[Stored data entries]
□ □ □ □ □
(* ===== verification/IngestFacts.v ===== *)
(** * Facts about ingestion

    The search of the journal, what an ingestion records, that it happens
    once, and what it does to the findings; proved against [StoreLaws]. *)

From S2P Require Import Prelude GoString Calendar GoTime Json JsonCompact Model ModelJson.
From S2P Require Import Journal JournalFindings JournalOrder GoCrypto Scan ScanFacts Ingest BridgeEvents.
#[local] Open Scope Z_scope.

(** ** Sorted logs *)

Definition seq_lt (a b : JRecord) : Prop := Sequence a < Sequence b.

Definition after_seq (q : Z) (l : list JRecord) : list JRecord :=
  filter (λ r, (q <? Sequence r) = true) l.

Lemma after_seq_all q l : Forall (λ r, q < Sequence r) l → after_seq q l = l.
Proof.
  intros H. apply filter_all. eapply Forall_impl; [exact H|]. cbn. intros r Hr.
  by apply Z.ltb_lt.
Qed.

Lemma after_seq_after q1 q2 l : q1 ≤ q2 → after_seq q2 (after_seq q1 l) = after_seq q2 l.
Proof.
  intros H. unfold after_seq. apply list_filter_filter_l.
  intros r. rewrite !Z.ltb_lt. lia.
Qed.

Lemma after_seq_app q l1 l2 :
  Forall (λ r, Sequence r ≤ q) l1 → Forall (λ r, q < Sequence r) l2 → after_seq q (l1 ++ l2) = l2.
Proof.
  intros H1 H2. unfold after_seq. rewrite filter_app, filter_none; [by apply after_seq_all|].
  eapply Forall_impl; [exact H1|]. cbn. intros r Hr. rewrite Z.ltb_lt. lia.
Qed.

Definition found (id : string) (l : list JRecord) : option JRecord :=
  snd <$> list_find (λ r, record_id r = id) l.

Lemma found_app_l id l1 l2 r : found id l1 = Some r → found id (l1 ++ l2) = Some r.
Proof.
  unfold found. destruct (list_find _ l1) as [[i x]|] eqn:E; [|done].
  intros [= <-]. by erewrite list_find_app_l by exact E.
Qed.

Lemma found_app_r id l1 l2 : found id l1 = None → found id (l1 ++ l2) = found id l2.
Proof.
  unfold found. destruct (list_find _ l1) as [[i x]|] eqn:E; [done|]. intros _.
  rewrite list_find_app_r by done. by destruct (list_find _ l2) as [[]|].
Qed.

Lemma found_None id l : found id l = None ↔ id ∉ record_id <$> l.
Proof.
  unfold found. rewrite fmap_None, list_find_None, Forall_forall. split.
  - intros H (r & -> & Hr)%list_elem_of_fmap. by apply (H r).
  - intros H r Hr He. apply H. rewrite <-He. by apply list_elem_of_fmap_2.
Qed.

Lemma found_Some id l r : found id l = Some r → r ∈ l ∧ record_id r = id.
Proof.
  unfold found. intros ([i x] & H & ->)%fmap_Some. apply list_find_Some in H as (H & He & _).
  split; [by eapply list_elem_of_lookup_2|done].
Qed.

Lemma found_elem id l r :
  NoDup (record_id <$> l) → r ∈ l → record_id r = id → found id l = Some r.
Proof.
  intros Hd Hr He. destruct (found id l) as [r'|] eqn:E.
  - apply found_Some in E as [Hr' He']. f_equal.
    apply list_elem_of_lookup in Hr as [i Hi], Hr' as [j Hj].
    assert (i = j) as ->; [|congruence].
    apply (NoDup_lookup _ _ _ id Hd); rewrite list_lookup_fmap; [rewrite Hi|rewrite Hj]; cbn; congruence.
  - apply found_None in E. destruct E. rewrite <-He. by apply list_elem_of_fmap_2.
Qed.

Lemma scan_page_found id q l :
  scan_page id q l =
    match found id l with Some r => inl r | None => inr (default q (Sequence <$> last l)) end.
Proof.
  unfold found. revert q. induction l as [|r l IH]; intros q; [done|]. cbn [scan_page].
  cbn [list_find]. destruct (String.eqb_spec (Event_ID (REvent r)) id) as [He|Hne].
  - by rewrite decide_True.
  - rewrite decide_False, IH by done. destruct (list_find _ l) as [[i x]|] eqn:E; [done|].
    rewrite last_cons. by destruct (last l).
Qed.

Lemma record_in_after r q l : r ∈ l → q < Sequence r → r ∈ after_seq q l.
Proof. intros Hr Hq. apply list_elem_of_filter. by rewrite Z.ltb_lt. Qed.

(** ** The search *)

Section facts.
Context {S : Type} `{HI : IngestStore S, !StoreLaws S} `{HH : Hash, !HashLaws}.

Lemma after_page l q k :
  StronglySorted seq_lt l → let page := take k (after_seq q l) in
  page ≠ [] → after_seq (default q (Sequence <$> last page)) l = drop k (after_seq q l).
Proof.
  intros Hs page Hne. destruct (last page) as [x|] eqn:Hl; [|by apply last_None in Hl].
  cbn. apply last_Some in Hl as [front Hp].
  assert (StronglySorted seq_lt (after_seq q l)) as Hs' by (by apply StronglySorted_filter).
  assert (x ∈ after_seq q l) as Hx.
  { rewrite <-(take_drop k). fold page. rewrite Hp. set_solver. }
  apply list_elem_of_filter in Hx as [Hqx%Z.ltb_lt _].
  rewrite <-(after_seq_after q) by lia. rewrite <-(take_drop k (after_seq q l)) at 1.
  rewrite <-(take_drop k (after_seq q l)) in Hs'. fold page in Hs' |- *. rewrite Hp in Hs' |- *.
  apply after_seq_app.
  - apply Forall_app. split; [|by repeat constructor].
    apply StronglySorted_app_1_l in Hs'. apply Forall_forall. intros y Hy.
    pose proof (StronglySorted_app_1_elem_of _ _ _ y x Hs' Hy ltac:(set_solver)).
    unfold seq_lt in *. lia.
  - apply Forall_forall. intros y Hy.
    by apply (StronglySorted_app_1_elem_of _ _ _ x y Hs'); [set_solver|].
Qed.

(** The full or partly filled pages of a log of [n] records. *)
Definition pages (n : nat) : Z := (Z.of_nat n + 999) / 1000.

Lemma event_search_found s id fuel q :
  store_ok s → 0 ≤ q → pages (length (after_seq q (store_log s))) < Z.of_nat fuel →
  event_search fuel s id q = Ok (found id (after_seq q (store_log s))).
Proof.
  intros Hs. unfold pages. revert q. induction fuel as [|fuel IH]; intros q Hq Hf; [zdiv|].
  cbn [event_search]. rewrite law_read by (done || lia). cbn [map_err mbind result_bind].
  change (Z.to_nat 1000) with 1000%nat. fold (after_seq q (store_log s)).
  set (rest := after_seq q (store_log s)) in *.
  destruct (law_sequences s Hs) as [Hsort Hpos].
  pose proof (after_page (store_log s) q 1000 Hsort) as Hnext. cbv zeta in Hnext. fold rest in Hnext.
  destruct (take 1000 rest) as [|r page] eqn:Hp.
  { destruct rest; done. }
  rewrite scan_page_found, <-Hp.
  replace (found id rest) with (found id (take 1000 rest ++ drop 1000 rest)) by (by rewrite take_drop).
  destruct (found id (take 1000 rest)) as [r'|] eqn:Hfd; [by rewrite (found_app_l _ _ _ _ Hfd)|].
  rewrite (found_app_r _ _ _ Hfd). rewrite <-Hp in Hnext. rewrite <-Hnext by (by rewrite Hp).
  apply IH.
  - destruct (last (take 1000 rest)) as [x|] eqn:Hl; [|done]. cbn.
    assert (x ∈ rest) as Hx.
    { apply last_Some in Hl as [front Hl]. rewrite <-(take_drop 1000 rest), Hl. set_solver. }
    apply list_elem_of_filter in Hx as [?%Z.ltb_lt _]. lia.
  - rewrite Hnext by (by rewrite Hp). rewrite length_drop.
    assert (0 < length rest)%nat by (destruct rest; [done|cbn; lia]).
    zdiv.
Qed.

Lemma eventByID_pages s id fuel :
  store_ok s → pages (length (store_log s)) < Z.of_nat fuel →
  eventByID fuel s id = Ok (found id (store_log s)).
Proof.
  intros Hs Hf. destruct (law_sequences s Hs) as [_ Hpos].
  unfold eventByID. rewrite event_search_found; [by rewrite after_seq_all|done|lia|].
  by rewrite after_seq_all.
Qed.

Lemma eventByID_found s id fuel :
  store_ok s → (length (store_log s) < fuel)%nat →
  eventByID fuel s id = Ok (found id (store_log s)).
Proof. intros Hs Hf. apply eventByID_pages; [done|]. unfold pages. zdiv. Qed.

(** The paged search for an event terminates: on a log of [n] records it
    makes at most one read per page of a thousand and one more, never fails,
    and returns the record with the given event id exactly when the log has
    one. *)
Theorem eventByID_terminates s id fuel :
  store_ok s → pages (length (store_log s)) < Z.of_nat fuel →
  ∃ r, eventByID fuel s id = Ok r ∧
    (∀ x, r = Some x ↔ x ∈ store_log s ∧ record_id x = id) ∧
    (r = None ↔ id ∉ record_id <$> store_log s).
Proof.
  intros Hs Hf. exists (found id (store_log s)). split; [by apply eventByID_pages|].
  split; [|apply found_None]. intros x. split; [apply found_Some|].
  intros [Hx He]. by apply found_elem; [apply law_ids| |].
Qed.

(** ** One append *)

Definition finding_state (s : S) (id : string) : option FindingState :=
  match store_CurrentFinding s id with Ok g => Some (State g) | Err _ => None end.

(** The log of [s'] is the log of [s] and records whose events satisfy [P]. *)
Definition grows (P : Event → Prop) (s s' : S) : Prop :=
  ∃ new, store_log s' = store_log s ++ new ∧ Forall (λ r, P (REvent r)) new.

Definition recorded (s : S) (e : Event) : Prop := ∃ r, r ∈ store_log s ∧ REvent r = e.

Lemma grows_refl P s : grows P s s.
Proof. exists []. by rewrite app_nil_r. Qed.

Lemma grows_trans P s1 s2 s3 : grows P s1 s2 → grows P s2 s3 → grows P s1 s3.
Proof.
  intros (n1 & E1 & H1) (n2 & E2 & H2). exists (n1 ++ n2).
  rewrite E2, E1, app_assoc. split; [done|by apply Forall_app].
Qed.

Lemma grows_mono (P Q : Event → Prop) s s' : (∀ e, P e → Q e) → grows P s s' → grows Q s s'.
Proof.
  intros HPQ (n & E & Hn). exists n. split; [done|]. eapply Forall_impl; [exact Hn|]. auto.
Qed.

Lemma grows_recorded P s s' e : grows P s s' → recorded s e → recorded s' e.
Proof. intros (n & E & _) (r & Hr & He). exists r. rewrite E. split; [set_solver|done]. Qed.

Lemma grows_inv P s s' e : grows P s s' → recorded s' e → recorded s e ∨ P e.
Proof.
  intros (n & E & Hn) (r & Hr & <-). rewrite E in Hr. apply elem_of_app in Hr as [Hr|Hr].
  - left. by exists r.
  - right. rewrite Forall_forall in Hn. auto.
Qed.

Lemma append_ok_inv w e s s' : append w e s = (s', Ok tt) → ∃ r, store_Append s e = (s', Ok r).
Proof.
  unfold append. intros Ha. apply eff_bind_ok_inv in Ha as (s1 & r & Ha & [= ->]).
  apply wrap_err_ok_inv in Ha. by exists r.
Qed.

Lemma append_step w e s s' :
  store_ok s → event_ok e → append w e s = (s', Ok tt) →
  store_ok s' ∧ recorded s' e ∧ grows (λ x, x = e) s s' ∧
  (∀ id, IsFindingLifecycle e = false ∨ id ≠ FindingID e →
     store_CurrentFinding s' id = store_CurrentFinding s id) ∧
  (IsFindingLifecycle e = true → ¬ recorded s e →
     ∃ f, store_CurrentFinding s' (FindingID e) = Ok f ∧
       lifecycle_step (finding_state s (FindingID e)) (Event_Type e) (State f)).
Proof.
  intros Hs He (r & Ha)%append_ok_inv.
  destruct (law_accepted s e s' r Hs He Ha) as (Hs' & Hr & Hor). split_and!; [done| | | |].
  - exists r. split; [|done]. destruct Hor as [[Hin ->]|[_ ->]]; [done|set_solver].
  - destruct Hor as [[_ ->]|[_ E]]; [apply grows_refl|]. exists [r]. split; [done|by repeat constructor].
  - intros id. by apply (law_other s e s' r).
  - intros Hl Hn. apply (law_moved s e s' r); try done.
    destruct Hor as [[Hin _]|[Hid _]]; [|done]. destruct Hn. by exists r.
Qed.

(** ** One result *)

Section scan.
Context (snapshot : ScanSnapshot) (digest : string).
Context (Hok : snapshot_ok snapshot) (Henc : encodable snapshot) (Hdig : is_ascii digest = true).
#[local] Abbreviation corr := (corr digest).

Definition failing (r : CheckResult) : bool :=
  one_of (Status r) [CheckStatusWarn; CheckStatusCritical; CheckStatusError].

(** The lifecycle events of a result, and all its events. *)
Definition finding_event (r : CheckResult) (e : Event) : Prop :=
  findingObservedEvent snapshot r digest corr = Ok e ∨
  findingResolvedEvent snapshot r digest corr = Ok e.
Definition result_event (r : CheckResult) (e : Event) : Prop :=
  checkResultEvent snapshot r digest corr = Ok e ∨ finding_event r e.

(** What ingesting one result leaves of its finding. *)
Definition outcome (r : CheckResult) (s s' : S) : Prop :=
  let id := checkFindingID r in
  if failing r then ∃ f, store_CurrentFinding s' id = Ok f ∧ State f ≠ FindingResolved
  else if String.eqb (Status r) CheckStatusOK then
    match store_CurrentFinding s' id with
    | Ok f => State f = FindingResolved
    | Err e => errors_is e "finding not found" = true ∧ store_CurrentFinding s id = Err e
    end
  else store_CurrentFinding s' id = store_CurrentFinding s id.

Lemma observed_not_resolved cur st : lifecycle_step cur EventFindingObserved st → st ≠ FindingResolved.
Proof. by inversion 1. Qed.

Lemma resolved_resolved cur st : lifecycle_step cur EventFindingResolved st → st = FindingResolved.
Proof. by inversion 1. Qed.

(** Appending the check event. *)
Lemma check_append w r e s s1 :
  is_result r → store_ok s → checkResultEvent snapshot r digest corr = Ok e →
  append w e s = (s1, Ok tt) →
  store_ok s1 ∧ recorded s1 e ∧ grows (result_event r) s s1 ∧
  (∀ id, store_CurrentFinding s1 id = store_CurrentFinding s id) ∧
  (∀ x, finding_event r x → ¬ recorded s x → ¬ recorded s1 x).
Proof.
  intros Hr Hs He Ha. destruct (check_event snapshot digest Hok Henc Hdig r Hr) as (ec & Hec & Hokc & Hbc).
  rewrite He in Hec. injection Hec as <-. pose proof (be_type _ _ _ _ _ _ Hbc) as Ht.
  destruct (append_step _ _ _ _ Hs Hokc Ha) as (Hs1 & Hrec & Hg & Hother & _).
  split_and!; [done|done| | |].
  - eapply grows_mono; [|exact Hg]. intros x ->. by left.
  - intros id. apply Hother. left. unfold IsFindingLifecycle. by rewrite Ht.
  - intros x Hx Hn Hr1. destruct (grows_inv _ _ _ _ Hg Hr1) as [?| ->]; [done|].
    destruct (observed_event snapshot digest Hok Henc Hdig r Hr) as (eo & Heo & _ & Hbo).
    destruct (resolved_event snapshot digest Hok Henc Hdig r Hr) as (er & Her & _ & Hbr).
    destruct Hx as [Hx|Hx]; [rewrite Heo in Hx|rewrite Her in Hx]; injection Hx as ->.
    + by rewrite (be_type _ _ _ _ _ _ Hbo) in Ht.
    + by rewrite (be_type _ _ _ _ _ _ Hbr) in Ht.
Qed.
□ □ □ □ □
# Task details:
All that belongs in the answer is the run of lines above from the line containing "(** ** The search *)" through the line containing "intros Hs page", exactly as written.

# Reply:
(** ** The search *)

Section facts.
Context {S : Type} `{HI : IngestStore S, !StoreLaws S} `{HH : Hash, !HashLaws}.

Lemma after_page l q k :
  StronglySorted seq_lt l → let page := take k (after_seq q l) in
  page ≠ [] → after_seq (default q (Sequence <$> last page)) l = drop k (after_seq q l).
Proof.
  intros Hs page Hne. destruct (last page) as [x|] eqn:Hl; [|by apply last_None in Hl].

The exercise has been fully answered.